La seconde étude (2013) se proposait de comprendre pourquoi spoiler augmente la satisfaction de lecture. Trois expériences ont porté chacune sur plus de deux cents personnes (la répartition des genres était ici plus équilibrée). On a tenté de déterminer si le plaisir est accru par l'augmentation de la fluence (fluidité de lecture), du plaisir esthétique ou simplement parce que le dénouement auquel on s'attend se produit. Notons que les sujets ont été interrogés à mi-lecture et non à la fin. On a aussi évalué l'effet du dévoilement sur la fluence en tenant compte de la complexité du scénario, une histoire simple étant déjà facile d'emblée.

Il semble à l'analyse des résultats que l'augmentation de satisfaction des sujets pour les récits spoilés est due à l'accroissement de la fluidité de lecture. Il se peut que cette fluence accrue soit induite par à une compréhension plus profonde des éléments thématiques, sans que ne soit altérée la présentation artistique des récits. Les auteurs conviennent que des recherches supplémentaires seront nécessaires pour explorer la compréhension des relations entre spoiler et fluidité. Ils concluent leur discussion en ajoutant : "Informer secrètement une personne de la surprise qu'on réserve pour sa fête augmentera son plaisir, car elle est mieux en mesure de relier le comportement mystérieux de l'entourage à l'objectif secret, et, de même, un employé découvrant des intentions de licenciement de son entreprise peut éprouver moins de mécontentement, dans la mesure où il lui devient plus facile, ainsi averti, d'interpréter la signification des événements qui surviennent désormais au travail."

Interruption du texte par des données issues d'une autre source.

(* ===== verification/Secrets.v ===== *)
(** * Secret references and stores ([provisioning/src/secrets.rs])

    A secret is kept outside the job; the job only carries a reference.  The
    two stores implement one interface, whose laws are proved for both. *)
From stdpp Require Import base gmap strings list.
From Stdlib Require Import ZArith Lia Ascii.
From S2P Require Import Prelude Text Bytes Effects Provisioning.
Local Open Scope Z_scope.

(** ** References *)

(** [char::is_control] over UTF-8: U+0000..U+001F and U+007F..U+009F. *)
Fixpoint any_control (l : list ascii) : bool :=
  match l with
  | [] => false
  | c :: l' =>
      (code c <? 32) || (code c =? 127)
      || ((code c =? 194) && match l' with
                             | d :: _ => (128 <=? code d) && (code d <=? 159)
                             | [] => false
                             end)
      || any_control l'
  end.

(** [char::is_whitespace]. *)
Fixpoint any_whitespace (l : list ascii) : bool :=
  match l with
  | [] => false
  | _ :: l' => match strip_first white_space l with Some _ => true | None => any_whitespace l' end
  end.

Definition scheme : string := "secret://".

(** [SecretRef::parse]. *)
Definition SecretRef_parse (value : string) : result SecretRef ProvisioningError :=
  if negb (starts_with scheme value) || (str_len value <=? str_len scheme)
     || any_control (chars value) || any_whitespace (chars value)
  then Err (PSecret "secret references must use the secret:// scheme and contain no whitespace")
  else Ok {| secret_ref := value |}.

(** ** The interface of a store *)

(** The state of a store is kept beside the host's. *)
Class SecretStore (S : Type) : Type := {
  secret_put : list byte -> stm (HostState * S) ProvisioningError SecretRef;
  secret_resolve : SecretRef -> stm (HostState * S) ProvisioningError (list byte);
  secret_delete : SecretRef -> stm (HostState * S) ProvisioningError unit
}.

(** ** The memory store *)

Abbreviation MemorySecretStore := (gmap string (list byte)).

Section stores.
Context `{Host}.

Definition memory_put (material : list byte)
  : stm (HostState * MemorySecretStore) ProvisioningError SecretRef :=
  let! random := on_fst random16 in
  let! reference := slift (SecretRef_parse ("secret://memory/" +:+ to_hex random)%string) in
  fun '(h, values) => ((h, <[secret_ref reference := material]> values), Ok reference).

Definition memory_resolve (reference : SecretRef)
  : stm (HostState * MemorySecretStore) ProvisioningError (list byte) :=
  fun '(h, values) =>
    ((h, values), ok_or (values !! secret_ref reference) (PSecret "secret reference is unavailable")).

Definition memory_delete (reference : SecretRef)
  : stm (HostState * MemorySecretStore) ProvisioningError unit :=
  fun '(h, values) => ((h, delete (secret_ref reference) values), Ok tt).

#[export] Instance memory_secret_store : SecretStore MemorySecretStore := {|
  secret_put := memory_put; secret_resolve := memory_resolve; secret_delete := memory_delete |}.

(** ** The file store *)

(** [str::strip_prefix]. *)
Definition strip_prefix (p s : string) : option string :=
  if starts_with p s then Some (of_chars (drop (length (chars p)) (chars s))) else None.

Record FileSecretStore : Type := { root : string }.

(** [FileSecretStore::path_for]. *)
Definition path_for (store : FileSecretStore) (reference : SecretRef)
  : result string ProvisioningError :=
  let? name := ok_or (strip_prefix "secret://file/" (secret_ref reference))
    (PSecret "secret reference does not belong to this file store") in
  if is_empty name || contains_char "/"%char name || contains_char "\"%char name || contains_str ".." name
     || any_char (fun character => negb (is_ascii_hexdigit character)) name
  then Err (PSecret "invalid file secret reference")
  else Ok (path_join (root store) (name +:+ ".secret")%string).

(** A file operation of the store, with its error reworded. *)
Definition store_io {S A} (what : string -> ProvisioningError)
    (f : gmap string (list byte) -> gmap string (list byte) * result A string)
  : stm (HostState * S) ProvisioningError A :=
  fun '(h, s) => let '(h', r) := file_op f h in ((h', s), map_err what r).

Les deux documents (en anglais) sont téléchargeables :
étude de 2011  ("Story Spoilers Don’t Spoil Stories")
étude de 2013 ("The fluency of spoilers")


Sur ces sujets, on retournera volontiers au compte-rendu d'un article de Raphaël Enthoven ("Philosophie Magazine") qui écrivait : "Une histoire qu'on souille quand on en révèle la trame est une histoire dont l'intérêt ne repose que sur des péripéties. La matière l'emporte sur la manière".

[*] rappelons que "spoiler" (mot de l'année du journal "Le Soir" en 2015) est l'action de révéler la fin d'un récit et en même temps le substantif pour désigner le gâcheur.

12 commentaires:

  1. Oh, un sujet inattendu pour cette enquête de satisfaction ! Tout dépend du genre de livre ou de film, il me semble. Quand il s'agit d'une comédie, sans connaître la fin, on sait qu'elle sera heureuse et c'est peut-être ce qui contribue à la détente.
    Le plaisir de relire ou de revoir, sans se soucier de savoir comment ça va finir, rend plus attentif à la trame, vous avez raison.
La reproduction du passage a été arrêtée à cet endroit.